Nous sommes entrés dans la cuisine ensemble et nous nous sommes assis à côté d’eux. Au moins, mon frère me soutenait.

– C’est vraiment un miracle. Que nos deux enfants sont ici avec nous. – Ma mère a mentionné

– Isa a quelque chose à te dire…

C’est comme si c’était hier, je me souviens de la frustration de mon père. Je recevais des insultes de sa part, mais je ne lui en voulais pas. Cette nuit-là, j’avais été déçu par lui. Je me souviens que j’ai quitté la maison. Mais quelques jours plus tard, mes parents sont venus me chercher chez mon ami, me proposant leur soutien.

À partir de ce moment-là, j’ai su que mes parents étaient les meilleurs du monde. Je ne suis jamais allée à l’université et mon père m’a trouvé un emploi de réceptionniste à la Jackson Company. J’ai donc atterri dans l’entreprise de Santiago. Le bon côté de tout cela, c’est qu’il avait quitté le pays et que je ne le reverrais jamais.

– Hier, j’ai parlé à Pedro et il m’a dit que Don Rodrigo allait quitter l’entreprise et que son fils aîné allait la diriger.

Dieu merci, ce serait son fils aîné et non Santiago qui est le plus jeune. Personne ne savait qui était le père de mes enfants, seulement Paty. Mais pendant toutes ces années, elle n’a jamais rien dit, même si elle était la petite amie de mon frère.

– Je suis vraiment désolé – j’ai répondu – Don Rodrigo est un excellent patron. J’espère que son fils viendra avec le même objectif et les mêmes valeurs que son père lui a déjà imposés, ce serait vraiment dommage qu’il jette tout cela.

– Je suis sûr qu’il viendra dans le même but – Une demi-heure plus tard, nous sommes arrivés au grand bâtiment de la société Jackson.

L’entreprise offrait divers services, mais le plus important pour eux était le plus grand distributeur de produits technologiques, tant au niveau national qu’international.

– Bonjour Abby ! – J’ai salué mon ami, qui m’accompagne depuis trois ans, à la réception.

– Bonjour Isa ! Comment s’est passée ta soirée ?

– Ne me le rappelle pas, je ne t’accompagnerai jamais dans un bar pendant la semaine. Ce matin, s’il n’y avait pas eu mes petits démons, je serais encore endormi.

– Mais nous n’avons pas passé un bon moment, vous ne pouvez pas le nier.

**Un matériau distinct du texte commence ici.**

(* ===== verification/Rocks.v ===== *)
(** The interface of the embedded database.

    [rocksdb] is not part of the repository.  Its handle is a type [DB] with
    the calls the store makes ([RocksDB]); [RocksDBLaws] states the documented
    behaviour the store relies on, through a ghost view of the content: reads
    that succeed return the content, a [WriteBatch] is all-or-nothing, and an
    iterator yields the keys from its start in byte-wise order, possibly cut
    short by an error.  [MemDB] is a concrete database that satisfies them. *)
From S2P Require Import Prelude Values.
From stdpp Require Import list sorting.

(** Content: column family and key to value. *)
Abbreviation content := (gmap (string * bytes) bytes).

Inductive BatchOp :=
| BatchPut (cf : string) (key value : bytes)
| BatchDelete (cf : string) (key : bytes).
Abbreviation WriteBatch := (list BatchOp).

Definition apply_op (m : content) (op : BatchOp) : content :=
  match op with
  | BatchPut cf key value => <[(cf, key) := value]> m
  | BatchDelete cf key => delete (cf, key) m
  end.
Definition apply_batch (m : content) (b : WriteBatch) : content := foldl apply_op m b.

Inductive Direction := Forward | Reverse.

(** The order an iterator walks in, and the keys it starts from. *)
Definition iter_order (dir : Direction) (p q : bytes * bytes) : Prop :=
  match dir with
  | Forward => lex_lt p.1 q.1 = true
  | Reverse => lex_lt q.1 p.1 = true
  end.
Definition iter_covers (dir : Direction) (start key : bytes) : Prop :=
  match dir with
  | Forward => lex_le start key = true
  | Reverse => lex_le key start = true
  end.

(** The listing of a column family from [start]. *)
Definition range_list (m : content) (cf : string) (start : bytes) (dir : Direction)
    (l : list (bytes * bytes)) : Prop :=
  StronglySorted (iter_order dir) l
  /\ forall k v, (k, v) ∈ l <-> m !! (cf, k) = Some v /\ iter_covers dir start k.

(** An iterator walks the listing, or part of it and then fails. *)
Definition iter_agrees (items : list (result string (bytes * bytes))) (l : list (bytes * bytes)) : Prop :=
  items = Ok <$> l
  \/ exists p e rest, p `prefix_of` l /\ items = (Ok <$> p) ++ Err e :: rest.

Class RocksDB (DB : Type) := {
  cf_handle : DB -> string -> bool;
  db_get : DB -> string -> bytes -> result string (option bytes);
  db_write : WriteBatch -> DB -> result string unit * DB;
  db_iterator : DB -> string -> bytes -> Direction -> list (result string (bytes * bytes));
}.

Class RocksDBLaws (DB : Type) `{RocksDB DB} := {
  db_view : DB -> content;
  db_get_Ok db cf k v : db_get db cf k = Ok v -> v = db_view db !! (cf, k);
  db_write_Ok b db db' : db_write b db = (Ok tt, db') -> db_view db' = apply_batch (db_view db) b;
  db_write_Err b db e db' : db_write b db = (Err e, db') -> db_view db' = db_view db;
  db_iterator_ok db cf start dir : exists l,
    range_list (db_view db) cf start dir l /\ iter_agrees (db_iterator db cf start dir) l;
}.

(** A database on which no call fails. *)
Class RocksDBHealthy (DB : Type) `{RocksDBLaws DB} : Prop := {
  healthy_cf db name : cf_handle db name = true;
  healthy_get db cf k : db_get db cf k = Ok (db_view db !! (cf, k));
  healthy_write b db : exists db', db_write b db = (Ok tt, db');
  healthy_iterator db cf start dir : exists l,
    range_list (db_view db) cf start dir l /\ db_iterator db cf start dir = Ok <$> l;
}.

#[export] Instance iter_order_strict dir : StrictOrder (iter_order dir).
Proof.
  destruct dir; split.
  - intros p Hp. unfold iter_order in Hp. by rewrite lex_lt_irrefl in Hp.
  - intros p q r. apply lex_lt_trans.
  - intros p Hp. unfold iter_order in Hp. by rewrite lex_lt_irrefl in Hp.
  - intros p q r Hpq Hqr. by eapply lex_lt_trans.
Qed.

(** * An in-memory database *)
Record MemDB := { mem_content : content }.

Definition mem_le (dir : Direction) (p q : bytes * bytes) : Prop := ~ iter_order dir q p.
#[local] Instance iter_order_dec dir p q : Decision (iter_order dir p q).
Proof. destruct dir; unfold iter_order, iter_covers; apply _. Defined.
#[local] Instance mem_le_dec dir p q : Decision (mem_le dir p q).
Proof. unfold mem_le. apply _. Defined.
#[local] Instance iter_covers_dec dir s k : Decision (iter_covers dir s k).
Proof. destruct dir; unfold iter_order, iter_covers; apply _. Defined.

Definition mem_select (m : content) (cf : string) (start : bytes) (dir : Direction)
  : list (bytes * bytes) :=
  omap (fun '((cf', k), v) =>
          if decide (cf' = cf /\ iter_covers dir start k) then Some (k, v) else None)
    (map_to_list m).
Definition mem_range (m : content) (cf : string) (start : bytes) (dir : Direction)
  : list (bytes * bytes) := merge_sort (mem_le dir) (mem_select m cf start dir).

#[export] Instance mem_rocks : RocksDB MemDB := {|
  cf_handle _ _ := true;
  db_get db cf k := Ok (mem_content db !! (cf, k));
  db_write b db := (Ok tt, {| mem_content := apply_batch (mem_content db) b |});
  db_iterator db cf start dir := Ok <$> mem_range (mem_content db) cf start dir;
|}.

Lemma elem_of_mem_select m cf start dir k v :
  (k, v) ∈ mem_select m cf start dir <-> m !! (cf, k) = Some v /\ iter_covers dir start k.
Proof.
  unfold mem_select. rewrite list_elem_of_omap. split.
  - intros ([[cf' k'] v'] & Hin%elem_of_map_to_list & Hs).
    destruct (decide _) as [[-> Hc]|]; [|done]. by injection Hs as -> ->.
  - intros [Hm Hc]. exists ((cf, k), v). split; [by apply elem_of_map_to_list|].
    by rewrite decide_True.
Qed.

Lemma mem_select_keys m cf start dir :
  NoDup (mem_select m cf start dir) /\
  forall k v v', (k, v) ∈ mem_select m cf start dir -> (k, v') ∈ mem_select m cf start dir -> v = v'.
Proof.
  split.
  - unfold mem_select. pose proof (NoDup_map_to_list m) as Hnd.
    induction Hnd as [|[[cf' k'] v'] l Hx Hnd IH]; simpl; [constructor|].
    destruct (decide _) as [[-> Hc]|]; [|done]. constructor; [|done].
    rewrite list_elem_of_omap. intros ([[cf'' k''] v''] & Hin & Hs).
    destruct (decide _) as [[-> ?]|]; [|done]. by injection Hs as -> ->.
  - intros k v v' [H1 _]%elem_of_mem_select [H2 _]%elem_of_mem_select. congruence.
Qed.

Lemma mem_le_total_trans dir : Total (mem_le dir) /\ Transitive (mem_le dir).
Proof.
  split.
  - intros p q. unfold mem_le. destruct (decide (iter_order dir q p)) as [Hqp|]; [right|by left].
    intros Hpq. apply (irreflexivity (iter_order dir) p). by etrans.
  - intros p q r Hpq Hqr Hrp.
    assert (forall x y : bytes * bytes, ~ iter_order dir x y -> ~ iter_order dir y x -> x.1 = y.1) as Heq.
    { intros x y H1 H2. unfold iter_order in *.
      destruct dir; apply lex_lt_total; by apply not_true_iff_false. }
    destruct (decide (iter_order dir p q)) as [H1|H1].
    + destruct (decide (iter_order dir q r)) as [H2|H2].
      * apply (irreflexivity (iter_order dir) p). by etrans; [etrans|].
      * pose proof (Heq _ _ H2 Hqr) as E. apply Hpq. unfold iter_order in *. destruct dir; by rewrite E.
    + pose proof (Heq _ _ H1 Hpq) as E. apply Hqr. unfold iter_order in *. destruct dir; by rewrite <-E.
Qed.

Lemma mem_range_ok m cf start dir : range_list m cf start dir (mem_range m cf start dir).
Proof.
  destruct (mem_le_total_trans dir) as [Htot Htr].
  destruct (mem_select_keys m cf start dir) as [Hnd Hk].
  pose proof (merge_sort_Permutation (mem_le dir) (mem_select m cf start dir)) as Hp.
  assert (NoDup (mem_range m cf start dir)) as Hnd' by (unfold mem_range; by rewrite Hp).
  assert (forall k v v', (k, v) ∈ mem_range m cf start dir ->
            (k, v') ∈ mem_range m cf start dir -> v = v') as Hk'.
  { intros k v v'. unfold mem_range. rewrite !Hp. apply Hk. }
  split; cycle 1.
  { intros k v. unfold mem_range. rewrite Hp. apply elem_of_mem_select. }
  assert (StronglySorted (mem_le dir) (mem_range m cf start dir)) as Hs
    by (unfold mem_range; by apply StronglySorted_merge_sort).
  revert Hs Hnd' Hk'. generalize (mem_range m cf start dir). clear.
  intros l Hs. induction Hs as [|[k v] l Hs IH Hx]; intros Hnd Hk; [constructor|].
  apply NoDup_cons in Hnd as [Hx' Hnd]. constructor.
  { apply IH; [done|]. intros k' v1 v2 H1 H2. apply (Hk k'); by right. }
  rewrite Forall_forall in *. intros [k' v'] Hin. specialize (Hx _ Hin). unfold mem_le in Hx.
  destruct (decide (iter_order dir (k, v) (k', v'))) as [|Hn]; [done|].
  assert (k = k') as <-.
  { unfold iter_order in *. simpl in *. destruct dir; apply lex_lt_total; by apply not_true_iff_false. }
  assert (v' = v) as -> by (apply (Hk k); [by right|by left]). done.
Qed.

#[export] Instance mem_laws : RocksDBLaws MemDB.
Proof.
  refine {| db_view := mem_content |}; simpl.
  - by intros ???? [= <-].
  - by intros ??? [= <-].
  - done.
  - intros. eexists. split; [apply mem_range_ok|by left].
Defined.
#[export] Instance mem_healthy : RocksDBHealthy MemDB.
Proof.
  split; simpl; [done|done|by eexists|]. intros. eexists. split; [apply mem_range_ok|done].
Qed.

Abby était une fille aux cheveux roux, qui n’avait fait que deux ans d’école de commerce. Pour des raisons financières, elle n’a pas continué. Elle s’est donc retrouvée à côté de moi à la réception de l’entreprise. Nous devions toujours être présentables, car nous étions essentiellement l’image de la société Jackson. Nous étions les premiers qu’ils voyaient si un nouveau client arrivait. Nous avons donc toujours essayé de nous faire beaux, sympathiques et gentils pour tous ceux qui franchissaient les portes de l’entreprise.

– C’est pourquoi cette entreprise est la meilleure du pays. Deux belles femmes vous accueillent avec le plus beau des sourires. Brian O’donell était le directeur financier de l’entreprise et il était toujours le premier à arriver. C’était un très bel homme, ses beaux yeux bleu clair, ses cheveux blonds et une barbe en mèche lui donnaient un air très sexy.

– Bonjour M. O’Donnell – Abby a été la première à prendre la parole – Vous êtes toujours si gentil et agréable.

– C’est impossible de ne pas être gentil avec ces belles femmes et j’espère que l’une d’entre elles me dira oui très bientôt – Il m’a fait un clin d’œil et est monté dans l’ascenseur.

Si cet homme sexy et viril devait être mon futur petit ami, je lui dirais oui ce soir. Ce soir, je lui dirais oui. Cela fait des mois qu’il flirte avec nous et nous sommes sortis plusieurs fois ensemble. Il était donc temps de rendre cela plus formel.

Brian O’Donell, il serait mon petit ami et peut-être mon futur mari.